Spotify Resets Passwords After Exposing Customer Information

MakeUseOf

By Joe Keeley

Published Dec 11, 2020

Spotify notified a small number of users who had their data accidentally shared with Spotify's business partners.

Spotify has had to reset the passwords of some users after it accidentally exposed customer information, including name, password, and date of birth, to some of its business partners. The vulnerability existed since April, but was only discovered in November.

Spotify Files a Data Breach Notification

This news comes from a data breach notification (document courtesy of TechCrunch) that Spotify filed with the California attorney general's office.

On November 12, 2020, Spotify discovered a vulnerability in its system that inadvertently exposed some customer information to third-parties.

If you were impacted by this, you should have received an email from Spotify notifying you that it had reset your password.

The information shared may have included your email address, preferred display name, password, gender, and date of birth.

Spotify estimates that this vulnerability has existed since April 9, 2020, but it discovered it only November 12, 2020, when it claims "we took immediate steps to correct it".

Spotify hasn't named the business partners that received the data, but notes that it contacted them to ensure that any customer information was deleted.

Of course, there's no guarantee that unauthorized use of your information won't take place, so if you used your Spotify password elsewhere then you should change it immediately.

How Has Spotify Responded?

In speaking to Engadget, a company spokesperson said:

A very small subset of Spotify users were impacted by a software bug, which has now been fixed and addressed.
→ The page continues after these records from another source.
Definition leading_numbering (header : str) : option str :=
  match header with
  | c :: s' => if is_digit c then Some (c :: numbering_tail s') else None
  | [] => None
  end.

Definition _extract_level (header : str) : nat :=
  match leading_numbering header with
  | Some numbering => length (split_on is_dot numbering)
  | None => 1
  end.

Definition _is_section_header (line : str) : bool * option str * nat :=
  if existsb (fun m => matches m line) named_sections
  then (true, Some (lit "named"), 1)
  else if existsb (fun m => matches m line) numbered_patterns
  then (true, Some (lit "numbered"), _extract_level line)
  else (false, None, 0).

Definition _extract_section_number (header : str) : str :=
  match leading_numbering header with
  | Some numbering => numbering
  | None =>
      if existsb (fun m => matches m header) named_sections then
        match take_while is_upper_class_ci_or_space header with
        | [] => lit "UNKNOWN"
        | name => py_upper (strip name)
        end
      else lit "UNKNOWN"
  end.

Definition section_id (document_id : str) (order : nat) : str :=
  document_id ++ lit "_SEC_" ++ str_of_nat order.

Definition _create_section (document : Document) (order : nat) (header : str)
    (content_lines : list str) (section_type : option str)
    (page_number : Z) (level : nat) : Section :=
  {| sectionId := section_id (doc_documentId document) order;
     documentId := doc_documentId document;
     sectionNumber := _extract_section_number header;
     title := py_prefix 200 header;
     content := strip (join (lit "
") content_lines);
     sectionType := section_type;
     level := level;
     pageNumber := page_number;
     order := order;
     parentSectionId := None |}.

(** The local variables of [extract_sections] that live across the
    iterations of its loop. *)
Record scan_state := {
  sections : list Section;
  current_section_lines : list str;
  current_section_header : option str;
  current_section_type : option str;
  current_page : Z;
  section_counter : nat
}.

Definition initial_state : scan_state :=
  {| sections := [];
     current_section_lines := [];
     current_section_header := None;
     current_section_type := None;
     current_page := 1;
     section_counter := 0 |}.

(** Truth value of [current_section_header]: [None] and the empty string
    are false. *)
Definition header_open (h : option str) : option str :=
  match h with
  | Some (c :: s) => Some (c :: s)
  | _ => None
  end.

Definition lines_per_page : nat := 50.

(** The section that the guard
    [if current_section_header and current_section_lines] lets through. *)
Definition pending_section (document : Document) (st : scan_state)
    : option Section :=
  match header_open (current_section_header st), current_section_lines st with
  | Some header, _ :: _ =>
      Some (_create_section document (section_counter st) header
              (current_section_lines st) (current_section_type st)
              (current_page st) (_extract_level header))
  | _, _ => None
  end.

(** [current_page = (line_num // lines_per_page) + 1] *)
Definition with_page (st : scan_state) (page : Z) : scan_state :=
  {| sections := sections st;
     current_section_lines := current_section_lines st;
     current_section_header := current_section_header st;
     current_section_type := current_section_type st;
     current_page := page;
     section_counter := section_counter st |}.

(** [sections.append(section); section_counter += 1] *)
Definition save_section (st : scan_state) (section : Section) : scan_state :=
  {| sections := sections st ++ [section];
     current_section_lines := current_section_lines st;
     current_section_header := current_section_header st;
     current_section_type := current_section_type st;
     current_page := current_page st;
     section_counter := S (section_counter st) |}.

(** The assignments under [# Start new section]. *)
Definition start_section (st : scan_state) (header : str)
    (section_type : option str) : scan_state :=
  {| sections := sections st;
     current_section_lines := [];
     current_section_header := Some header;
     current_section_type := section_type;
     current_page := current_page st;
     section_counter := section_counter st |}.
Protecting our users’ privacy and maintaining their trust are top priorities at Spotify. To address this issue, we issued a password reset to impacted users. We take these obligations extremely seriously.
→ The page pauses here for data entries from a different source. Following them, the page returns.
(** * ENAS recipes: controller sampling and policy-gradient updates

    A shallow embedding of the three notebooks of the repository:
    - Recipe 1 (basic ENAS, [Controller], [train_enas], [evaluate]),
    - Recipe 3 (PPO, [PPOController], [ppo_update], [train_enas_ppo]),
    - Recipe 8 (uncertainty-aware ENAS, [UncertaintyAwareController],
      [train_uncertainty_aware_enas]).

    Tensor entries are real numbers ([R]); rounding, overflow and underflow
    of float32 are not part of the model.  Python exceptions are values of
    [exn], carried by the [result] monad.  The global random generator of
    torch is an explicit stream of uniform draws that the samplers thread. *)

From Stdlib Require Import Reals Lra Lia List Arith Bool Permutation.
Import ListNotations.

Open Scope R_scope.

(** ** Exceptions and the error monad *)

Inductive exn : Type :=
| UnboundLocalError   (* a local name read before it is bound *)
| RuntimeError        (* torch: shapes that do not broadcast, empty stack/cat *)
| ZeroDivisionError   (* Python: int / int with a zero divisor *)
| ValueError          (* torch.distributions: argument outside its constraint *)
| AttributeError      (* Python: method looked up on an int *)
| IndexError.         (* Python: list index out of range *)

Inductive result (A : Type) : Type :=
| Ok (a : A)
| Raise (e : exn).

Arguments Ok {A} a.
Arguments Raise {A} e.

Definition bind {A B : Type} (m : result A) (k : A -> result B) : result B :=
  match m with
  | Ok a => k a
  | Raise e => Raise e
  end.

Notation "x <- m ;; k" := (bind m (fun x => k))
  (at level 61, m at next level, right associativity).
Notation "' pat <- m ;; k" := (bind m (fun x => match x with pat => k end))
  (at level 61, pat pattern, m at next level, right associativity).

(** ** Tensors of rank at most two

    A tensor of shape [()] or [(n,)] is stored as a single row, so that
    torch's broadcasting (shapes are aligned at their last dimension and
    padded with ones on the left) is the same computation at every rank. *)

Record tensor : Type := mkT {
  rank : nat;
  nrows : nat;
  ncols : nat;
  rows : list (list R)
}.

Definition scalar (r : R) : tensor := mkT 0 1 1 [[r]].
Definition vec (l : list R) : tensor := mkT 1 1 (length l) [l].
Definition col (l : list R) : tensor :=
  mkT 2 (length l) 1 (map (fun x => [x]) l).

Definition shape (t : tensor) : list nat :=
  match rank t with
  | O => []
  | S O => [ncols t]
  | _ => [nrows t; ncols t]
  end.

Definition numel (t : tensor) : nat := (nrows t * ncols t)%nat.
Definition flat (t : tensor) : list R := concat (rows t).

Definition Rsum (l : list R) : R := fold_right Rplus 0 l.

(** [t.sum()] and [t.mean()], as the value of the 0-d result.  The mean
    of an empty tensor (nan in torch) is outside the model. *)
Definition tsum (t : tensor) : R := Rsum (flat t).
Definition tmean (t : tensor) : R := tsum t / INR (numel t).

Definition tmap (f : R -> R) (t : tensor) : tensor :=
  mkT (rank t) (nrows t) (ncols t) (map (map f) (rows t)).

(** Broadcasting of one dimension. *)
Definition bdim (a b : nat) : option nat :=
  if Nat.eqb a b then Some a
  else if Nat.eqb a 1 then Some b
  else if Nat.eqb b 1 then Some a
  else None.

Definition expand_row (c : nat) (n : nat) (row : list R) : list R :=
  if Nat.eqb c n then row else repeat (hd 0 row) n.

Definition expand (t : tensor) (r c : nat) : list (list R) :=
  let rs := map (expand_row (ncols t) c) (rows t) in
  if Nat.eqb (nrows t) r then rs else repeat (hd [] rs) r.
Spotify has more than 320 million users and it's unclear what percentage of those have been impacted by this.

The streaming company also hasn't detailed how the vulnerability occurred, although this is usual in these situations. Nevertheless, it is concerning that customer information was able to travel so freely in a seemingly unencrypted state.
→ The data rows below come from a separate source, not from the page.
(** X9: scanning is compositional and bounded: the lists found in a walk
    that continues another are those of the first followed by those of the
    second, and the three lists together hold one path for each visited
    file whose name classifies, hence at most one per visited file. *)
Theorem X9_scan_composes (w1 w2 : list Discovery.walk_entry) :
  (forall k,
      store_get k (Discovery.scan (w1 ++ w2))
      = (store_get k (Discovery.scan w1) ++ store_get k (Discovery.scan w2))%list)
  /\ (length (enrol (Discovery.scan w1)) + length (bio (Discovery.scan w1))
      + length (demo (Discovery.scan w1))
      = length (filter (fun rf => is_Some (Discovery.classify rf.2))
                  (Discovery.walk_files w1)))%nat
  /\ (length (enrol (Discovery.scan w1)) + length (bio (Discovery.scan w1))
      + length (demo (Discovery.scan w1))
      <= length (Discovery.walk_files w1))%nat.
Proof.
  assert (Hcount :
    (length (enrol (Discovery.scan w1)) + length (bio (Discovery.scan w1))
     + length (demo (Discovery.scan w1))
     = length (filter (fun rf => is_Some (Discovery.classify rf.2))
                 (Discovery.walk_files w1)))%nat).
  { rewrite <- DiscoveryMore.classified_count.
    pose proof (DiscoveryFacts.scan_collected Enrol w1) as HE.
    pose proof (DiscoveryFacts.scan_collected Bio w1) as HB.
    pose proof (DiscoveryFacts.scan_collected Demo w1) as HD.
    simpl in HE, HB, HD. rewrite HE, HB, HD, !length_map. reflexivity. }
  split; [|split; [exact Hcount|]].
  - intros k. rewrite !DiscoveryFacts.scan_collected, DiscoveryMore.walk_files_app.
    rewrite filter_app, map_app. reflexivity.
  - rewrite Hcount. apply length_filter.
Qed.

(** ** [load_all_data] of [temo.py], continued *)

Module TemoFacts.

Lemma mapM_app {A B : Type} (f : A -> result B) l1 l2 :
  mapM f (l1 ++ l2)
  = (ys <-- mapM f l1; zs <-- mapM f l2; Ok (ys ++ zs)%list).
Proof.
  induction l1 as [|x l1 IH]; simpl.
  - destruct (mapM f l2); reflexivity.
  - destruct (f x); simpl; [|reflexivity]. rewrite IH.
    destruct (mapM f l1); simpl; [|reflexivity].
    destruct (mapM f l2); reflexivity.
Qed.

Lemma mapM_all_ok {A B : Type} (f : A -> result B) l :
  (forall x, x ∈ l -> exists y, f x = Ok y) -> exists ys, mapM f l = Ok ys.
Proof.
  induction l as [|x l IH]; intros H; simpl; [eauto|].
  destruct (H x) as [y ->]; [constructor|]. simpl.
  destruct IH as [ys ->]; [intros z Hz; apply H; constructor; exact Hz|].
  simpl. eauto.
Qed.

End TemoFacts.

(** X10: [load_all_data] of [temo.py] has no tolerance: the first file of
    a category that cannot be read, or that lacks a date or a state
    column, or whose state column is not text, aborts the load of the
    category with its exception, whatever files follow. *)
Theorem X10_temo_first_failure_aborts
    (read_csv : string -> result DataFrame) (ps1 ps2 : list string) (p : string) (e : exn) :
  (forall q, q ∈ ps1 -> exists df, (raw <-- read_csv q; Normalizer.clean_df raw) = Ok df) ->
  (raw <-- read_csv p; Normalizer.clean_df raw) = Raise e ->
  Pipeline.load_category_temo read_csv (ps1 ++ p :: ps2) = Raise e.
Proof.
  intros Hok Hbad. unfold Pipeline.load_category_temo.
  rewrite TemoFacts.mapM_app.
  destruct (TemoFacts.mapM_all_ok _ ps1 Hok) as [ys ->]. cbn [bind mapM].
  rewrite Hbad. reflexivity.
Qed.

(** X10 at a good extract followed by one without a state column. *)
Lemma X10_temo_first_failure_witness :
  Pipeline.load_category_temo MoreSamples.read_mixed
    ([Samples.file0] ++ Samples.file2 :: [Samples.file1]) = Raise KeyError.
Proof.
  apply (X10_temo_first_failure_aborts MoreSamples.read_mixed
           [Samples.file0] [Samples.file1] Samples.file2 KeyError).
  - intros q Hq. apply list_elem_of_singleton in Hq as ->.
    eexists. vm_compute. reflexivity.
  - vm_compute. reflexivity.
Defined.

(** ** The reports *)

Module ReportFacts.
Import Pd Agg Report.

Lemma zsum_zero {A : Type} (g : A -> Z) (l : list A) :
  (forall x, x ∈ l -> g x = 0%Z) -> zsum (g <$> l) = 0%Z.
Proof.
  induction l as [|x l IH]; intros H; [reflexivity|].
  rewrite fmap_cons. unfold zsum in *. cbn [foldr].
  rewrite (H x) by constructor. rewrite IH; [reflexivity|].
  intros y Hy. apply H. constructor. exact Hy.
Qed.

(** The numeric total of a well-formed frame without rows or without
    columns is zero. *)
Lemma frame_total_empty df :
  is_empty df = true -> Concat.well_formed df = true -> frame_total df = 0%Z.
Proof.
  intros He Hwf. unfold frame_total. apply zsum_zero. intros [c s] Hin.
  apply list_elem_of_filter in Hin as [_ Hin]. apply elem_of_map_to_list in Hin.
  unfold is_empty in He. apply orb_true_iff in He as [Hn|Hc].
  - apply Nat.eqb_eq in Hn.
    pose proof (ConcatFacts.well_formed_column df c s Hwf Hin) as Hl.
    rewrite Hn in Hl. simpl. destruct (s_values s); [reflexivity|discriminate].
  - apply bool_decide_eq_true in Hc. rewrite Hc, lookup_empty in Hin. discriminate.
Qed.

End ReportFacts.

Module TotalFacts.
Import Pd Agg Report.

Lemma zsum_app l1 l2 : zsum (l1 ++ l2) = (zsum l1 + zsum l2)%Z.
Proof. unfold zsum. induction l1 as [|x l1 IH]; simpl; [reflexivity|]. rewrite IH. lia. Qed.

Lemma zsum_perm l l' : l ≡ₚ l' -> zsum l = zsum l'.
Proof. unfold zsum. induction 1; simpl; lia. Qed.

Lemma zsum_replicate_0 n : zsum (replicate n 0%Z) = 0%Z.
Proof. unfold zsum. induction n as [|n IH]; simpl; [reflexivity|exact IH]. Qed.

Lemma zsum_zip_with_add a : forall b,
  length a = length b -> zsum (zip_with Z.add a b) = (zsum a + zsum b)%Z.
Proof.
  unfold zsum. induction a as [|x a IH]; intros [|y b] H; simpl in *; try discriminate;
    [reflexivity|].
  rewrite IH by congruence. lia.
Qed.

Lemma row_totals_length n vals :
  Forall (fun s => length (s_values s) = n) vals -> length (row_totals n vals) = n.
Proof.
  induction 1 as [|s vals Hs _ IH]; simpl; [apply length_replicate|].
  rewrite length_zip_with, length_fmap, Hs, IH. lia.
Qed.

(** Summing the row totals is summing the columns: the two orders of
    [.sum().sum()] and [.sum(axis=1)] agree on columns as long as the
    index. *)
Lemma zsum_row_totals n vals :
  Forall (fun s => length (s_values s) = n) vals ->
  zsum (row_totals n vals) = zsum ((fun s => zsum (num_of <$> s_values s)) <$> vals).
Proof.
  induction 1 as [|s vals Hs Hv IH]; simpl; [apply zsum_replicate_0|].
  rewrite zsum_zip_with_add.
  - rewrite IH. reflexivity.
  - rewrite length_fmap, Hs. symmetry. apply row_totals_length, Hv.
Qed.

Lemma filter_all {A} (P : A -> Prop) `{forall x, Decision (P x)} (l : list A) :
  Forall P l -> filter P l = l.
Proof.
  induction 1 as [|x l Hx _ IH]; [reflexivity|].
  rewrite filter_cons, decide_True by exact Hx. rewrite IH. reflexivity.
Qed.

(** With no key missing, the grouped table adds up to the sum of all
    row totals. *)
Lemma group_sum_total keys totals :
  Forall (fun c => isna c = false) keys ->
  length keys = length totals ->
  series_total (group_sum keys totals) = zsum totals.
Proof.
  intros Hk Hl. unfold group_sum.
  rewrite GroupFacts.add_rows_total, GroupFacts.series_total_empty.
  rewrite filter_all.
  - rewrite snd_zip by lia. reflexivity.
  - apply Forall_forall. intros [k v] Hin. simpl.
    apply elem_of_zip_l in Hin. rewrite Forall_forall in Hk. apply Hk, Hin.
Qed.

Lemma filter_ext_in {A} (P Q : A -> Prop)
    `{forall x, Decision (P x)} `{forall x, Decision (Q x)} (l : list A) :
  (forall x, x ∈ l -> P x <-> Q x) -> filter P l = filter Q l.
Proof.
  induction l as [|x l IH]; intros E; [reflexivity|].
  rewrite !filter_cons. rewrite IH by (intros y Hy; apply E; constructor; exact Hy).
  assert (Ex : P x <-> Q x) by (apply E; constructor).
  destruct (decide (P x)) as [HP|HP], (decide (Q x)) as [HQ|HQ]; try reflexivity;
    exfalso; tauto.
Qed.

Lemma numeric_columns_all df key k :
  cols df !! key = Some k -> is_numeric (s_dtype k) = false ->
  numeric_columns df key
  = (filter (fun p : string * Series => is_numeric (s_dtype p.2) = true)
            (map_to_list (cols df))).*2.
Proof.
  intros Hk Hn. unfold numeric_columns. f_equal.
  apply filter_ext_in. intros [c s] Hin. simpl.
  apply elem_of_map_to_list in Hin. split; [tauto|].
  intros Hs. split; [|exact Hs]. intros ->. congruence.
Qed.

(** The totals of the groups add up to the total of the numeric cells of
    the frame. *)
Lemma grouped_total df key k :
  Concat.well_formed df = true ->
  cols df !! key = Some k ->
  is_numeric (s_dtype k) = false ->
  Forall (fun c => isna c = false) (s_values k) ->
  groupby_sum_numeric df key
  = Ok (group_sum (s_values k) (row_totals (nrows df) (numeric_columns df key)))
  /\ series_total (group_sum (s_values k) (row_totals (nrows df) (numeric_columns df key)))
     = frame_total df.
Proof.
  intros Hwf Hk Hn Hna.
  pose proof (proj1 (LoaderFacts.well_formed_iff df) Hwf) as Hlen.
  unfold groupby_sum_numeric, getitem. rewrite Hk. split; [reflexivity|].
  assert (Hall : Forall (fun s => length (s_values s) = nrows df) (numeric_columns df key)).
  { apply Forall_forall. intros s Hs. unfold numeric_columns in Hs.
    apply list_elem_of_fmap in Hs as ([c s'] & -> & Hin).
    apply list_elem_of_filter in Hin as [_ Hin]. apply elem_of_map_to_list in Hin.
    simpl. eauto. }
  rewrite group_sum_total.
  - rewrite (zsum_row_totals _ _ Hall), (numeric_columns_all df key k Hk Hn).
    unfold frame_total. rewrite <- list_fmap_compose. reflexivity.
  - exact Hna.
  - rewrite (row_totals_length _ _ Hall). eauto.
Qed.

Lemma num_of_fill c : num_of (fill_cell c) = num_of c.
Proof. destruct c; reflexivity. Qed.

(** The total of the numeric cells, column by column, a column that is
    not numeric counting for nothing. *)
Lemma frame_total_columns df :
  frame_total df
  = zsum ((fun p : string * Series =>
             if is_numeric (s_dtype p.2) then zsum (num_of <$> s_values p.2) else 0%Z)
            <$> map_to_list (cols df)).
Proof.
  unfold frame_total. induction (map_to_list (cols df)) as [|[c s] l IH]; [reflexivity|].
  rewrite filter_cons, fmap_cons. simpl.
  destruct (is_numeric (s_dtype s)) eqn:E.
  - rewrite decide_True by reflexivity. rewrite fmap_cons.
    unfold zsum in *. simpl. rewrite IH. reflexivity.
  - rewrite decide_False by discriminate. unfold zsum in *. simpl. rewrite IH. reflexivity.
Qed.

Lemma frame_total_fill df : frame_total (fill_numeric df) = frame_total df.
Proof.
  rewrite !frame_total_columns. unfold fill_numeric. simpl.
  rewrite map_to_list_fmap.
  rewrite <- list_fmap_compose. f_equal. apply list_fmap_ext. intros i [c s] _. simpl.
  destruct (is_numeric (s_dtype s)) eqn:E; simpl; rewrite E; [|reflexivity].
  f_equal. rewrite <- list_fmap_compose. apply list_fmap_ext. intros j x _.
  apply num_of_fill.
Qed.

Lemma frame_total_setitem df c old new :
  cols df !! c = Some old ->
  is_numeric (s_dtype old) = false -> is_numeric (s_dtype new) = false ->
  frame_total (setitem df c new) = frame_total df.
Proof.
  intros Hc Ho Hn. rewrite !frame_total_columns. unfold setitem. simpl.
  rewrite <- (insert_delete_eq (cols df) c new).
  rewrite <- (insert_delete_id (cols df) c old Hc) at 2.
  rewrite !(zsum_perm _ _ (fmap_Permutation _ _ _
              (map_to_list_insert _ _ _ (lookup_delete_eq _ _)))).
  rewrite !fmap_cons. simpl. rewrite Ho, Hn. reflexivity.
Qed.

(** A pass of the normaliser changes no total. *)
Lemma clean_frame_total m df df1 :
  Normalizer.clean m df = Ok df1 -> frame_total df1 = frame_total df.
Proof.
  intros H.
  destruct (CleanMore.clean_cases m df df1 H) as [->|(_ & col & Hc & Hd & ->)];
    [reflexivity|].
  rewrite frame_total_fill. apply (frame_total_setitem df "state" col _ Hc).
  - rewrite Hd. reflexivity.
  - reflexivity.
Qed.

Lemma clean_is_empty m df df1 :
  Normalizer.clean m df = Ok df1 -> is_empty df1 = is_empty df.
Proof.
  intros H.
  destruct (CleanMore.clean_cases m df df1 H) as [->|(Ge & col & Hc & Hd & ->)];
    [reflexivity|].
  rewrite Ge. unfold is_empty in *. apply orb_false_iff in Ge as [Gn _].
  apply orb_false_iff. split; [exact Gn|].
  apply bool_decide_eq_false. intros E.
  apply (f_equal (fun m => m !! "state")) in E.
  rewrite CleanMore.guarded_lookup, decide_True, lookup_empty in E by reflexivity.
  discriminate.
Qed.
This isn't the first time in recent months that Spotify has run into trouble with user's passwords. In November 2020, Spotify had to reset 350,000 passwords due to a data breach. However, this was due to a credential stuffing operation, rather than the fault of Spotify itself.

If anything, this story is a lesson to use unique passwords for every service. That way, if someone gets a hold of one password, only one service is compromised. The way to help you achieve that is to use a good, open-source password manager.